Discours du Saint Père François

DISCOURS DU SAINT PÈRE FRANÇOIS AUX
PARTICIPANTS DU CHAPITRE G
ÉNÉRAL DES
FRÈRES DES ÉCOLES CHRÉTIENNES

Salle du Consistoire

Samedi 21 mai 2022

 

Chers frères, bonjour et bienvenue !

Je remercie le Supérieur général pour ses paroles, ainsi que pour « Lolo Kiko » [salut philippin : « Grand-père François »], et je lui souhaite mes meilleurs vœux, ainsi qu’à son Conseil. Je suis heureux de vous rencontrer à l’occasion de votre 46ème Chapitre général, dont le thème est « Construire de nouveaux chemins pour transformer des vies ». Il est bon de comprendre le Chapitre de cette manière, en marchant, comme un chantier de routes nouvelles, qui mènent à la rencontre des frères, surtout des plus pauvres. Mais nous savons que le « Chemin », la route vraiment nouvelle, c’est Jésus-Christ : en le suivant, en marchant avec lui, nos vies sont transformées, et nous devenons à notre tour levain, sel, lumière.

Pour vous, selon le charisme de St Jean Baptiste de la Salle, ces  » nouveaux chemins  » sont d’abord des chemins éducatifs, à réaliser dans les écoles, les collèges et les universités que vous dirigez dans près de cent pays où vous êtes présents. Une belle responsabilité ! Je remercie le Seigneur avec vous, car le travail éducatif est un grand don avant tout pour ceux qui le réalisent : c’est un travail qui demande beaucoup, mais qui apporte beaucoup ! La relation constante avec les éducateurs, avec les parents, et surtout avec les enfants et les jeunes est une source d’humanité toujours vivante, même avec toutes les difficultés et les problèmes qu’elle comporte.

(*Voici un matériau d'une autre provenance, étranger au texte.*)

Lemma two_cases (statecode : string) (statecode2 view : option string)
    (log : list string) :
  two now_year fred statecode statecode2 view log =
    match fred (state_url (Some statecode)) with
    | None => (Raise URLError, log ++ [state_url (Some statecode)])
    | Some df =>
        match fred (state_url statecode2) with
        | None => (Raise URLError,
                   log ++ [state_url (Some statecode); state_url statecode2])
        | Some df_2 =>
            match fred us_url with
            | None => (Raise URLError,
                       log ++ [state_url (Some statecode); state_url statecode2;
                               us_url])
            | Some df_us =>
                (match align_two df df_2 df_us with
                 | Raise e => Raise e
                 | Ok us' =>
                     Ok (respond view
                           (two_figure now_year (statecodes !! statecode)
                              (statecodes_get statecode2) df df_2 us'))
                 end,
                 log ++ [state_url (Some statecode); state_url statecode2; us_url])
            end
        end
    end.
Proof.
  unfold two. cbv zeta.
  destruct (fred (state_url (Some statecode))) as [df|] eqn:E1;
    [rewrite (read_csv_bind _ _ _ _ E1) | by rewrite (read_csv_fail _ _ _ E1)].
  destruct (fred (state_url statecode2)) as [df_2|] eqn:E2;
    [rewrite (read_csv_bind _ _ _ _ E2)
    | by rewrite (read_csv_fail _ _ _ E2), <- app_assoc].
  destruct (fred us_url) as [df_us|] eqn:E3;
    [rewrite (read_csv_bind _ _ _ _ E3)
    | by rewrite (read_csv_fail _ _ _ E3), <- !app_assoc].
  rewrite <- !app_assoc.
  destruct (align_two df df_2 df_us) as [us'|e] eqn:Ea;
    [rewrite (lift_bind (Ok us') us' _ _ eq_refl)
    | by rewrite (lift_bind_raise (Raise e) e _ _ eq_refl)].
  apply align_two_inv in Ea as (O1 & O2 & _ & Dus & _).
  means. reflexivity.
Qed.

Lemma three_cases (statecode : string) (statecode2 statecode3 view : option string)
    (log : list string) :
  three now_year fred statecode statecode2 statecode3 view log =
    match fred (state_url (Some statecode)) with
    | None => (Raise URLError, log ++ [state_url (Some statecode)])
    | Some df =>
        match fred (state_url statecode2) with
        | None => (Raise URLError,
                   log ++ [state_url (Some statecode); state_url statecode2])
        | Some df_2 =>
            match fred (state_url statecode3) with
            | None => (Raise URLError,
                       log ++ [state_url (Some statecode); state_url statecode2;
                               state_url statecode3])
            | Some df_3 =>
                match fred us_url with
                | None => (Raise URLError,
                           log ++ [state_url (Some statecode); state_url statecode2;
                                   state_url statecode3; us_url])
                | Some df_us =>
                    (match align_three df df_2 df_3 df_us with
                     | Raise e => Raise e
                     | Ok us' =>
                         Ok (respond view
                               (three_figure now_year (statecodes !! statecode)
                                  (statecodes_get statecode2)
                                  (statecodes_get statecode3) df df_2 df_3 us'))
                     end,
                     log ++ [state_url (Some statecode); state_url statecode2;
                             state_url statecode3; us_url])
                end
            end
        end
    end.
Proof.
  unfold three. cbv zeta.
  destruct (fred (state_url (Some statecode))) as [df|] eqn:E1;
    [rewrite (read_csv_bind _ _ _ _ E1) | by rewrite (read_csv_fail _ _ _ E1)].
  destruct (fred (state_url statecode2)) as [df_2|] eqn:E2;
    [rewrite (read_csv_bind _ _ _ _ E2)
    | by rewrite (read_csv_fail _ _ _ E2), <- app_assoc].
  destruct (fred (state_url statecode3)) as [df_3|] eqn:E3;
    [rewrite (read_csv_bind _ _ _ _ E3)
    | by rewrite (read_csv_fail _ _ _ E3), <- !app_assoc].
  destruct (fred us_url) as [df_us|] eqn:E4;
    [rewrite (read_csv_bind _ _ _ _ E4)
    | by rewrite (read_csv_fail _ _ _ E4), <- !app_assoc].
  rewrite <- !app_assoc.
  destruct (align_three df df_2 df_3 df_us) as [us'|e] eqn:Ea;
    [rewrite (lift_bind (Ok us') us' _ _ eq_refl)
    | by rewrite (lift_bind_raise (Raise e) e _ _ eq_refl)].
  apply align_three_inv in Ea as (O1 & O2 & O3 & _ & Dus & _).
  means. reflexivity.
Qed.

End run.

(** *** The comparator and the chart *)

Section claims.

Context `{numpy : !np.Mean} (now_year : Z) (fred : string → option DataFrame).

(** What [three] returns once the four frames are served, the state
    frames have observations and the national frame has dates. *)
Lemma three_run (statecode : string) (statecode2 statecode3 view : option string)
    (df df_2 df_3 df_us : DataFrame) (log : list string) :
  fred (state_url (Some statecode)) = Some df →
  fred (state_url statecode2) = Some df_2 →
  fred (state_url statecode3) = Some df_3 →
  fred us_url = Some df_us →
  observed df → observed df_2 → observed df_3 → dated df_us →
  ∃ fig,
    three now_year fred statecode statecode2 statecode3 view log
      = (Ok (respond view fig),
         log ++ [state_url (Some statecode); state_url statecode2;
                 state_url statecode3; us_url]) ∧
    let style := three_style now_year (statecodes !! statecode)
                   (statecodes_get statecode2) (statecodes_get statecode3)
                   (trailing_mean now_year df) (trailing_mean now_year df_2)
                   (trailing_mean now_year df_3) in
    title_of fig = style !! "title" ∧
    legend fig = [(statecodes !! statecode, style !! "state1color");
                  (Some "United States", style !! "us_color");
                  (statecodes_get statecode2, style !! "state2color");
                  (statecodes_get statecode3, style !! "state3color")] ∧
    dashes fig = [None; Some "dash"; None; None].
Proof.
  intros Hdf Hdf2 Hdf3 Hus O1 O2 O3 Dus.
  rewrite three_cases, Hdf, Hdf2, Hdf3, Hus, align_three_ok by assumption.
  eexists. split; [reflexivity|]. by split_and!.
Qed.


(** *** Pairwise comparisons *)

Lemma two_style_higher (n1 n2 : option string) (a b : Py.float) :
  Py.lt b a →
  let style := two_style now_year n1 n2 a b in
  style !! "title" = Some (Py.fmt n1 +:+ " Averaged Higher Unemployment than "
                           +:+ Py.fmt n2 +:+ since now_year) ∧
  style !! "state1color" = Some red ∧ style !! "state2color" = Some green ∧
  style !! "us_color" = Some black.
Proof.
  intros H. unfold two_style. rewrite gt_lt, (Is_true_true_1 _ H). by split_and!.
Qed.

Lemma two_style_lower (n1 n2 : option string) (a b : Py.float) :
  Py.lt a b →
  let style := two_style now_year n1 n2 a b in
  style !! "title" = Some (Py.fmt n1 +:+ " Averaged Lower Unemployment than "
                           +:+ Py.fmt n2 +:+ since now_year) ∧
  style !! "state1color" = Some green ∧ style !! "state2color" = Some red ∧
  style !! "us_color" = Some black.
Proof.
  intros H. unfold two_style.
  rewrite gt_lt, (lt_asym _ _ H), (Is_true_true_1 _ H). by split_and!.
Qed.

Lemma two_style_same (n1 n2 : option string) (a b : Py.float) :
  Py.eq a b →
  let style := two_style now_year n1 n2 a b in
  style !! "title" = Some (Py.fmt n1 +:+ " and " +:+ Py.fmt n2 +:+
                           " Averaged the Same Unemployment" +:+ since now_year) ∧
  style !! "state1color" = Some green ∧ style !! "state2color" = Some darkcyan ∧
  style !! "us_color" = Some black.
Proof.
  intros H. unfold two_style. destruct (eq_not_lt _ _ H) as [Hab Hba].
  rewrite gt_lt, Hab, Hba, (Is_true_true_1 _ H). by split_and!.
Qed.

Lemma single_style_higher (n1 : option string) (a b : Py.float) :
  Py.lt b a →
  let style := single_style now_year n1 a b in
  style !! "title" = Some (Py.fmt n1 +:+
    " Unemployment Rates Averaged Higher than the United States" +:+ since now_year) ∧
  style !! "state1color" = Some red ∧ style !! "us_color" = Some green.
Proof.
  intros H. unfold single_style. rewrite gt_lt, (Is_true_true_1 _ H). by split_and!.
Qed.

Lemma single_style_lower (n1 : option string) (a b : Py.float) :
  Py.lt a b →
  let style := single_style now_year n1 a b in
  style !! "title" = Some (Py.fmt n1 +:+
    " Unemployment Rates Averaged Lower than the United States" +:+ since now_year) ∧
  style !! "state1color" = Some green ∧ style !! "us_color" = Some red.
Proof.
  intros H. unfold single_style.
  rewrite gt_lt, (lt_asym _ _ H), (Is_true_true_1 _ H). by split_and!.
Qed.

Lemma single_style_same (n1 : option string) (a b : Py.float) :
  Py.eq a b →
  let style := single_style now_year n1 a b in
  style !! "title" = Some (Py.fmt n1 +:+
    " Averaged the Same Unemployment as the United States" +:+ since now_year) ∧
  style !! "state1color" = Some green ∧ style !! "us_color" = Some darkcyan.
Proof.
  intros H. unfold single_style. destruct (eq_not_lt _ _ H) as [Hab Hba].
  rewrite gt_lt, Hab, Hba, (Is_true_true_1 _ H). by split_and!.
Qed.

(** What [two] returns once the three frames are served, the state frames
    have observations and the national frame has dates. *)
Lemma two_run (statecode : string) (statecode2 view : option string)
    (df df_2 df_us : DataFrame) (log : list string) :
  fred (state_url (Some statecode)) = Some df →
  fred (state_url statecode2) = Some df_2 →
  fred us_url = Some df_us →
  observed df → observed df_2 → dated df_us →
  ∃ fig,
    two now_year fred statecode statecode2 view log
      = (Ok (respond view fig),
         log ++ [state_url (Some statecode); state_url statecode2; us_url]) ∧
    let style := two_style now_year (statecodes !! statecode)
                   (statecodes_get statecode2)
                   (trailing_mean now_year df) (trailing_mean now_year df_2) in
    title_of fig = style !! "title" ∧
    legend fig = [(statecodes !! statecode, style !! "state1color");
                  (statecodes_get statecode2, style !! "state2color");
                  (Some "United States", style !! "us_color")] ∧
    dashes fig = [None; None; Some "dash"].
Proof.
  intros Hdf Hdf2 Hus O1 O2 Dus.
  rewrite two_cases, Hdf, Hdf2, Hus, align_two_ok by assumption.
  eexists. split; [reflexivity|]. by split_and!.
Qed.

Dans cette relation, dans ce voyage que vous faites avec eux, vous offrez les valeurs de votre riche tradition pédagogique : vous éduquez à la responsabilité, à la créativité, au vivre-ensemble, à la justice, à la paix ; vous éduquez à la vie intérieure, à l’ouverture à la transcendance, à l’émerveillement et à la contemplation devant le mystère de la vie et de la création. Tout cela, vous le vivez et l’interprétez dans le Christ, et vous le traduisez en plénitude d’humanité. La devise de saint Jean-Paul II dans Redemptor hominis me vient à l’esprit : « L’homme est le chemin de l’Église ». Vous mettez en œuvre cette devise dans votre mission éducative. C’est votre façon de réaliser ce que saint Paul écrit : « former le Christ en vous » (cf. Ga 4,19). C’est votre apostolat d’éduquer ainsi, votre contribution spécifique à l’évangélisation : faire grandir l’être humain selon le Christ. En ce sens, vos écoles sont « chrétiennes », non pas en raison d’une étiquette extérieure, mais parce qu’elles suivent cette voie.

Nous sommes conscients que le monde vit une urgence éducative. Le pacte éducatif est rompu, il est brisé, et maintenant l’État, les éducateurs et la famille sont séparés. Nous devons rechercher un nouveau pacte qui soit communication, travail en commun. Cette urgence éducative est rendue plus aiguë par les conséquences de la pandémie. Les deux grands défis de notre temps : le défi de la fraternité et le défi du soin de la maison commune ne peuvent être relevés que par l’éducation. Tous deux sont avant tout des défis éducatifs. Et, Dieu merci, la communauté chrétienne est non seulement consciente de cela, mais elle s’est engagée dans ce travail depuis un certain temps déjà, en essayant de « construire de nouveaux chemins pour transformer » le mode de vie. Et vous, frères, vous faites partie de ce chantier ; en effet, vous êtes en première ligne, éduquant à passer d’un monde fermé à un monde ouvert ; d’une culture du jetable à une culture du soin ; d’une culture du rejet à une culture de l’intégration ; de la poursuite des intérêts particuliers à la poursuite du bien commun. En tant qu’éducateurs, vous savez très bien que cette transformation doit partir de la conscience, sinon elle ne sera que de façade. Et vous savez aussi que vous ne pouvez pas faire ce travail seul, mais en coopérant dans une « alliance éducative » avec les familles, avec les communautés et les regroupements ecclésiaux, avec les réalités éducatives présentes sur le territoire.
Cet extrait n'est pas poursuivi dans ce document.